About this exercise
Repeat verbatim, and only, the lines of the data below, beginning at the line that contains "- Code that" and stopping after the line that contains "its recorded bytes, cut".

Data shown

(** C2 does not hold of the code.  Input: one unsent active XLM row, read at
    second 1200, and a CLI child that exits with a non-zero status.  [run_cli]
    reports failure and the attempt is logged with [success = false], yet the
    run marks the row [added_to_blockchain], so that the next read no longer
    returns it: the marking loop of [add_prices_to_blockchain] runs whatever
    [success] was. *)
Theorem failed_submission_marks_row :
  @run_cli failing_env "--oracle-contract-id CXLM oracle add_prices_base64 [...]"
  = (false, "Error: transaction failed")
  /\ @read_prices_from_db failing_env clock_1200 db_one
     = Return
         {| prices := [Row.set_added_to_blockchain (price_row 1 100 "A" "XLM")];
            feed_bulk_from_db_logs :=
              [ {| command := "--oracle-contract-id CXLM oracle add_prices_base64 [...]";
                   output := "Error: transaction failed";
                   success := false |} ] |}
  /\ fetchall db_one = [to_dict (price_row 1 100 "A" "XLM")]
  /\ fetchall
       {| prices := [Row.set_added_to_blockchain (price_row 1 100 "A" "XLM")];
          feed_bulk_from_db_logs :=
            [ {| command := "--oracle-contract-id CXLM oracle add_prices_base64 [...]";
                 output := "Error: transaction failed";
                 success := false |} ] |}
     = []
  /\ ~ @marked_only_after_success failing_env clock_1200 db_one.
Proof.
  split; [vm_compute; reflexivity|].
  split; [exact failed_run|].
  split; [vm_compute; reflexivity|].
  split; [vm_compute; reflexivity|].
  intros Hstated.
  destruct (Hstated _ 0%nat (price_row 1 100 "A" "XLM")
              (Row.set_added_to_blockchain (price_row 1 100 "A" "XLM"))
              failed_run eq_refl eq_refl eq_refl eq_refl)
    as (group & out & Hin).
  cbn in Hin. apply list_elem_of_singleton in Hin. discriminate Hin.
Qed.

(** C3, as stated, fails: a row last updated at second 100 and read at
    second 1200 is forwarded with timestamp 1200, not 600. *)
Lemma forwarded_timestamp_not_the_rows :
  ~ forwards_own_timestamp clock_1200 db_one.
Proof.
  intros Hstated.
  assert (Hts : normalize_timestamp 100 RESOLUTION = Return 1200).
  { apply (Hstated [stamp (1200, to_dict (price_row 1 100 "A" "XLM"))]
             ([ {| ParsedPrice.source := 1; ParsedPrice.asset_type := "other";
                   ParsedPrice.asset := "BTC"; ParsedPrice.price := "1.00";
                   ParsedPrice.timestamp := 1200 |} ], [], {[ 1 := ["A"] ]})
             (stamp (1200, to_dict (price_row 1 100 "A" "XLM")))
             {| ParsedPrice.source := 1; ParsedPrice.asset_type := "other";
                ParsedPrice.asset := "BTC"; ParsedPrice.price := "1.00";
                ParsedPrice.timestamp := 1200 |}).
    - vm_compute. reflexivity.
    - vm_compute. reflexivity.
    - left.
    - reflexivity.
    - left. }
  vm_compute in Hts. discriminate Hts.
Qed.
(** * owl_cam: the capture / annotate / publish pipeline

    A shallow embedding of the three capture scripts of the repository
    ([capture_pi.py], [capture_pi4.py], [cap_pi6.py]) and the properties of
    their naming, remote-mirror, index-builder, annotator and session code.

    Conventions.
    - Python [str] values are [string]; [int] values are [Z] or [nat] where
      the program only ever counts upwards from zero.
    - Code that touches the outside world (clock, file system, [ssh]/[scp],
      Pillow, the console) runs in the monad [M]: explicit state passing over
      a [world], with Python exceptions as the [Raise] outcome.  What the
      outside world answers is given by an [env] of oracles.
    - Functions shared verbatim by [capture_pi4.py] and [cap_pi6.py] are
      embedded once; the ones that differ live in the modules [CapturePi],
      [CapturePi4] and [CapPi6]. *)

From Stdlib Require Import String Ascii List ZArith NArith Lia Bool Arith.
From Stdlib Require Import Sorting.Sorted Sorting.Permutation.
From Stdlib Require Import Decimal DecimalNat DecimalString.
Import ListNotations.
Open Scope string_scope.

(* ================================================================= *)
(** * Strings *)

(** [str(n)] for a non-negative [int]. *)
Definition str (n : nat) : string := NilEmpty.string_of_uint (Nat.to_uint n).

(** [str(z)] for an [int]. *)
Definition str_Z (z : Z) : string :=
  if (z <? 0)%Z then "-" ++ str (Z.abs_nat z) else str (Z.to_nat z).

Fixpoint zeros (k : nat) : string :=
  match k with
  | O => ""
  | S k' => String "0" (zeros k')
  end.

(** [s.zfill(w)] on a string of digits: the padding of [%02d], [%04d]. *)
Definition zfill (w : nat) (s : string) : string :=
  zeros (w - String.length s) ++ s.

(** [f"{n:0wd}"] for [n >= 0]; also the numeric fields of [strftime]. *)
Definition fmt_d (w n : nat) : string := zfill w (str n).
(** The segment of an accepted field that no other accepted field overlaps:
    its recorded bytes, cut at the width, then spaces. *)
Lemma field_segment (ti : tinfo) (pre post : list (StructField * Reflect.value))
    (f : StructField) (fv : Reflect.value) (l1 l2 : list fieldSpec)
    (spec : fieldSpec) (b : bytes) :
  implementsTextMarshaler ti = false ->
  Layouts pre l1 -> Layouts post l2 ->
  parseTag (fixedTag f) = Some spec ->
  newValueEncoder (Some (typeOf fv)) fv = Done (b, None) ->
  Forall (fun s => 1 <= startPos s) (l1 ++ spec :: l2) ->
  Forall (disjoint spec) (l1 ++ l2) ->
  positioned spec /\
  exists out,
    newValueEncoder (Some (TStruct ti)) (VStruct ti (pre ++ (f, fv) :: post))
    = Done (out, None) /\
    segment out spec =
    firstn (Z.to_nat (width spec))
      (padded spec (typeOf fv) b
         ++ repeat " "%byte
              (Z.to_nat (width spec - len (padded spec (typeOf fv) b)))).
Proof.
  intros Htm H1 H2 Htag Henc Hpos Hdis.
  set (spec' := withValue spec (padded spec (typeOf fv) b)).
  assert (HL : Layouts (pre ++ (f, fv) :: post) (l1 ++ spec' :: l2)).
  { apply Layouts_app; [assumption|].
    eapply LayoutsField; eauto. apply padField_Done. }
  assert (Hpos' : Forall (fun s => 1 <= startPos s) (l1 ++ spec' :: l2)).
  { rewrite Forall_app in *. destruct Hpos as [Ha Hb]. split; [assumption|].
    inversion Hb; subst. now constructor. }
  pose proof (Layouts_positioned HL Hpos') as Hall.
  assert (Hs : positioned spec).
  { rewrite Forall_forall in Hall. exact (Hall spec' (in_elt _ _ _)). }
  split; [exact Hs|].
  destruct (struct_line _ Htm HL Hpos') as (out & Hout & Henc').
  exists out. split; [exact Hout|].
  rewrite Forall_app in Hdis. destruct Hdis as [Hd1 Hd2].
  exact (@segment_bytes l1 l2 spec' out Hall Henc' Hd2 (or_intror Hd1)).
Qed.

Exercise solution
    - Code that touches the outside world (clock, file system, [ssh]/[scp],
      Pillow, the console) runs in the monad [M]: explicit state passing over
      a [world], with Python exceptions as the [Raise] outcome.  What the
      outside world answers is given by an [env] of oracles.
    - Functions shared verbatim by [capture_pi4.py] and [cap_pi6.py] are
      embedded once; the ones that differ live in the modules [CapturePi],
      [CapturePi4] and [CapPi6]. *)

From Stdlib Require Import String Ascii List ZArith NArith Lia Bool Arith.
From Stdlib Require Import Sorting.Sorted Sorting.Permutation.
From Stdlib Require Import Decimal DecimalNat DecimalString.
Import ListNotations.
Open Scope string_scope.

(* ================================================================= *)
(** * Strings *)

(** [str(n)] for a non-negative [int]. *)
Definition str (n : nat) : string := NilEmpty.string_of_uint (Nat.to_uint n).

(** [str(z)] for an [int]. *)
Definition str_Z (z : Z) : string :=
  if (z <? 0)%Z then "-" ++ str (Z.abs_nat z) else str (Z.to_nat z).

Fixpoint zeros (k : nat) : string :=
  match k with
  | O => ""
  | S k' => String "0" (zeros k')
  end.

(** [s.zfill(w)] on a string of digits: the padding of [%02d], [%04d]. *)
Definition zfill (w : nat) (s : string) : string :=
  zeros (w - String.length s) ++ s.

(** [f"{n:0wd}"] for [n >= 0]; also the numeric fields of [strftime]. *)
Definition fmt_d (w n : nat) : string := zfill w (str n).
(** The segment of an accepted field that no other accepted field overlaps:
    its recorded bytes, cut at the width, then spaces. *)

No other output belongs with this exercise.